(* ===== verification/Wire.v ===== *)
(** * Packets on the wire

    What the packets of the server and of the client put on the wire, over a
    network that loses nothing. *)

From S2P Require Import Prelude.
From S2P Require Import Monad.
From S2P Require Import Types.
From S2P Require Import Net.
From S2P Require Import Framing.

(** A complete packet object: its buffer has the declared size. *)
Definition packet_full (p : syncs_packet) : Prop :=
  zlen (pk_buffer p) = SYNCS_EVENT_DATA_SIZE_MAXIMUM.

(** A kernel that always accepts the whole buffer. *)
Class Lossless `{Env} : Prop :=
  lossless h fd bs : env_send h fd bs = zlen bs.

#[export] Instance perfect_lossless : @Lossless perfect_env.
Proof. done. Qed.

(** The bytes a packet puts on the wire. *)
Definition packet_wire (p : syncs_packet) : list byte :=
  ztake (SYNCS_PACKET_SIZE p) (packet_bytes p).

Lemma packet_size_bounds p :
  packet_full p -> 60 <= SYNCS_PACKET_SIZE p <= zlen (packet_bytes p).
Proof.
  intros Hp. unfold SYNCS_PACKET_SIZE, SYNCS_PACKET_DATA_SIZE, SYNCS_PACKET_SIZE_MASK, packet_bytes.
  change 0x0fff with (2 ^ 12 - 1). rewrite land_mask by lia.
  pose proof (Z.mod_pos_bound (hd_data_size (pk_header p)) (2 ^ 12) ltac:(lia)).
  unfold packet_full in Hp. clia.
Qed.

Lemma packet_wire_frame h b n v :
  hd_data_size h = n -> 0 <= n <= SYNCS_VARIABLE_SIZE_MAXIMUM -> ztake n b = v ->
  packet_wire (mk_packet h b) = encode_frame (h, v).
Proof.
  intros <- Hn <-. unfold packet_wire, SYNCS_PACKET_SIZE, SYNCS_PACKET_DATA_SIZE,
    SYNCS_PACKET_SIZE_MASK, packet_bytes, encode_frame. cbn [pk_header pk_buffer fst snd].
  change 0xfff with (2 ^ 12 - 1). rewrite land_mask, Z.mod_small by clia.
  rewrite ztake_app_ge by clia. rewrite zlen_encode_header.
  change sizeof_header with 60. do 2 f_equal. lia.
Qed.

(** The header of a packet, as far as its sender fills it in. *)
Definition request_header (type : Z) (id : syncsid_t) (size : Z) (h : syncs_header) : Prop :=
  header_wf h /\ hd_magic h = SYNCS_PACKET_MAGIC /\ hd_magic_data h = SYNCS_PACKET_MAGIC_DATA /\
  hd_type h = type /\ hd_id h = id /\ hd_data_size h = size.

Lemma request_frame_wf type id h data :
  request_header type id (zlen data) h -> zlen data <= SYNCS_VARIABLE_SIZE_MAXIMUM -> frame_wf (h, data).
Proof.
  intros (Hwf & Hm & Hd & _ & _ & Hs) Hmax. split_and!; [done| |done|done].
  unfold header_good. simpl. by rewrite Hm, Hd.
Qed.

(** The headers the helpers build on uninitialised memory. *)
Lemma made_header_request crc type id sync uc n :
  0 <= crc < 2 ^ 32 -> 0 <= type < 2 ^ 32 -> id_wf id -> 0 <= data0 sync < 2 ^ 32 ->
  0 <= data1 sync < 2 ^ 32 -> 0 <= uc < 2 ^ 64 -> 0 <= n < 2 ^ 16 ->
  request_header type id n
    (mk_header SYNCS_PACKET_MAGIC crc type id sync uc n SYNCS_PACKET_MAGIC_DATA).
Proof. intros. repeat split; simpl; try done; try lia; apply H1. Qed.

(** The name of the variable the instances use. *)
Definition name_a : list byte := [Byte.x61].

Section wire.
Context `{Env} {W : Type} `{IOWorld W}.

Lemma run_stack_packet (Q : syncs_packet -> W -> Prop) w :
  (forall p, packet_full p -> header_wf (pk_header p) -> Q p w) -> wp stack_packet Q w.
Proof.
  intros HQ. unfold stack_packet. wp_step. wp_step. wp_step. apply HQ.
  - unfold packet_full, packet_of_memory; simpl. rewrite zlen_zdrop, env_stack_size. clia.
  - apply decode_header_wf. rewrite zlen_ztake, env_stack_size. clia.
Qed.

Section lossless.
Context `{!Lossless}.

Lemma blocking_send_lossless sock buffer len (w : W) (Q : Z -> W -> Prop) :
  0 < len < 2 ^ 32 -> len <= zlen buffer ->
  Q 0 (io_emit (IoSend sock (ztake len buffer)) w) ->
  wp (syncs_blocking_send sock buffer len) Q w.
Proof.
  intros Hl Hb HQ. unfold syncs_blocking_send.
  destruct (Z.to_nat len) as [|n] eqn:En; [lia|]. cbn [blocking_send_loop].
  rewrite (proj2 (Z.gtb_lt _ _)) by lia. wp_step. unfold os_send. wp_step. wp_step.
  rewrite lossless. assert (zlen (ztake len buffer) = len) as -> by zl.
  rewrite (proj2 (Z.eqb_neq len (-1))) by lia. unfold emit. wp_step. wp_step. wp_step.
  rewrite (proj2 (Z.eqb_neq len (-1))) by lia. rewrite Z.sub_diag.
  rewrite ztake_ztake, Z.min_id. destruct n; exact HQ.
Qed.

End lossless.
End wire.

-*-

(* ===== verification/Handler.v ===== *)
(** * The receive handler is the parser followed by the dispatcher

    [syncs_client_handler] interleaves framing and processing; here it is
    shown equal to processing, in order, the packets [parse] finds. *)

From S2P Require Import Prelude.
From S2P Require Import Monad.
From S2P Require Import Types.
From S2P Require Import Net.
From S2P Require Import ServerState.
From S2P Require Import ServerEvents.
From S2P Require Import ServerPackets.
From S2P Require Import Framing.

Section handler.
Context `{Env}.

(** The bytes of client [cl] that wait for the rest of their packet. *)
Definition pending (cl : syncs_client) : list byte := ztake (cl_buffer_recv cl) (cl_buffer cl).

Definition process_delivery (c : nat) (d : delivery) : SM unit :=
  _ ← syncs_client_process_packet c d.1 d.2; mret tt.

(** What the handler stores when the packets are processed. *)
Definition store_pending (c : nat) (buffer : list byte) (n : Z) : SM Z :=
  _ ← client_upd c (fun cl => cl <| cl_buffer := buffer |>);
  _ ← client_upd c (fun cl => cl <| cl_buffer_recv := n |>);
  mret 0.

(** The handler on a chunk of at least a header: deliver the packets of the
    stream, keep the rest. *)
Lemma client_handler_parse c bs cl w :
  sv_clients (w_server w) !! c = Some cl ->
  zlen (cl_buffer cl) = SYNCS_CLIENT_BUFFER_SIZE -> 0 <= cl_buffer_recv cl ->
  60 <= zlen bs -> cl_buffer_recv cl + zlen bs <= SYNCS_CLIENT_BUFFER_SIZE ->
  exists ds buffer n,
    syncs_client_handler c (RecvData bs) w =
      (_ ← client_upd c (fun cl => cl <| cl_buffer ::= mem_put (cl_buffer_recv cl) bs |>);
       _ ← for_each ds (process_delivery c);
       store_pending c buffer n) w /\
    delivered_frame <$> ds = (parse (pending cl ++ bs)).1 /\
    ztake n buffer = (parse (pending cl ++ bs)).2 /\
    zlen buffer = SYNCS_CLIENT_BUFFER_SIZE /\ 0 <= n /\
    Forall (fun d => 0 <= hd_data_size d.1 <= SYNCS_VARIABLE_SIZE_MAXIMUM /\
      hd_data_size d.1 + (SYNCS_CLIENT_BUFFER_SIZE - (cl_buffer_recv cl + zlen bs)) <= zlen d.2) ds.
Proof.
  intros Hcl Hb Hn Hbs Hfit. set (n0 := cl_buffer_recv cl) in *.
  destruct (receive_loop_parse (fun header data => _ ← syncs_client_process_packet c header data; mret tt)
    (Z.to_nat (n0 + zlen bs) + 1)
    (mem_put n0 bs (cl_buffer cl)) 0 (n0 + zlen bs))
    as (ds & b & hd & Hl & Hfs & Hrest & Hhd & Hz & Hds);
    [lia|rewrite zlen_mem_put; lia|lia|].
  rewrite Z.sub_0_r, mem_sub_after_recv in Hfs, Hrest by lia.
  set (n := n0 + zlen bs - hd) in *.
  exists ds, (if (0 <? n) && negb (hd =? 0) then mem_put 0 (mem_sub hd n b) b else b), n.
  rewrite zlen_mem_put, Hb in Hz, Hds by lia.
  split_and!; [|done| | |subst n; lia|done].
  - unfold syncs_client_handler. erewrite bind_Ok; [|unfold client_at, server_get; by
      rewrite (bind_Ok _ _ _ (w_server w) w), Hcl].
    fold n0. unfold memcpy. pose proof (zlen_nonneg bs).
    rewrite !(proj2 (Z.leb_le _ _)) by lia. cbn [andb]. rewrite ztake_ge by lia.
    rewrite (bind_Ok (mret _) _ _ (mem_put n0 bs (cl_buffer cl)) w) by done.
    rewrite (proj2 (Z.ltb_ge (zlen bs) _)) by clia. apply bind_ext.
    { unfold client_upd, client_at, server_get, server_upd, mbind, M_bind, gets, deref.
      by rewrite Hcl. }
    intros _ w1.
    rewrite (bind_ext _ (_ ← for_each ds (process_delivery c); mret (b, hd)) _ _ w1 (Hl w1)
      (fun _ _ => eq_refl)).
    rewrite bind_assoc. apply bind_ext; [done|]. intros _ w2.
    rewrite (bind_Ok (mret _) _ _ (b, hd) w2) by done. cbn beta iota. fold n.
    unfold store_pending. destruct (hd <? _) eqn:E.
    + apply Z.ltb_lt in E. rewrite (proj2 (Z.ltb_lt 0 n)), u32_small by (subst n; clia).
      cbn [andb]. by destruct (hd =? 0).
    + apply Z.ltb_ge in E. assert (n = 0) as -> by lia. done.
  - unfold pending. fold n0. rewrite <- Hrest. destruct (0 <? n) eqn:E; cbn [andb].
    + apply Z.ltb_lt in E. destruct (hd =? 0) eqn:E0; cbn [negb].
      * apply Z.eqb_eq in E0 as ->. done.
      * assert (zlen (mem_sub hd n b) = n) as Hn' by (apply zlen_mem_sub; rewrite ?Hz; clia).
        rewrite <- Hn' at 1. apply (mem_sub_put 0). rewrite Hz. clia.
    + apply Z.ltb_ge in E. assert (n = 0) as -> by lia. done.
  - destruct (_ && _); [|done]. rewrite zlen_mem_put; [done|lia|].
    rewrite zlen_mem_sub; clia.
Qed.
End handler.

-*-

◆ **WORK REQUEST**
Give again, word for word, every line of the listing above from the one with "(* ===== verification/Wire.v ===== *)" to the one with "Proof. done. Qed.", both inclusive, and nothing beyond them.

◆ **RESPONSE TO THIS TASK**
(* ===== verification/Wire.v ===== *)
(** * Packets on the wire

    What the packets of the server and of the client put on the wire, over a
    network that loses nothing. *)

From S2P Require Import Prelude.
From S2P Require Import Monad.
From S2P Require Import Types.
From S2P Require Import Net.
From S2P Require Import Framing.

(** A complete packet object: its buffer has the declared size. *)
Definition packet_full (p : syncs_packet) : Prop :=
  zlen (pk_buffer p) = SYNCS_EVENT_DATA_SIZE_MAXIMUM.

(** A kernel that always accepts the whole buffer. *)
Class Lossless `{Env} : Prop :=
  lossless h fd bs : env_send h fd bs = zlen bs.

#[export] Instance perfect_lossless : @Lossless perfect_env.
Proof. done. Qed.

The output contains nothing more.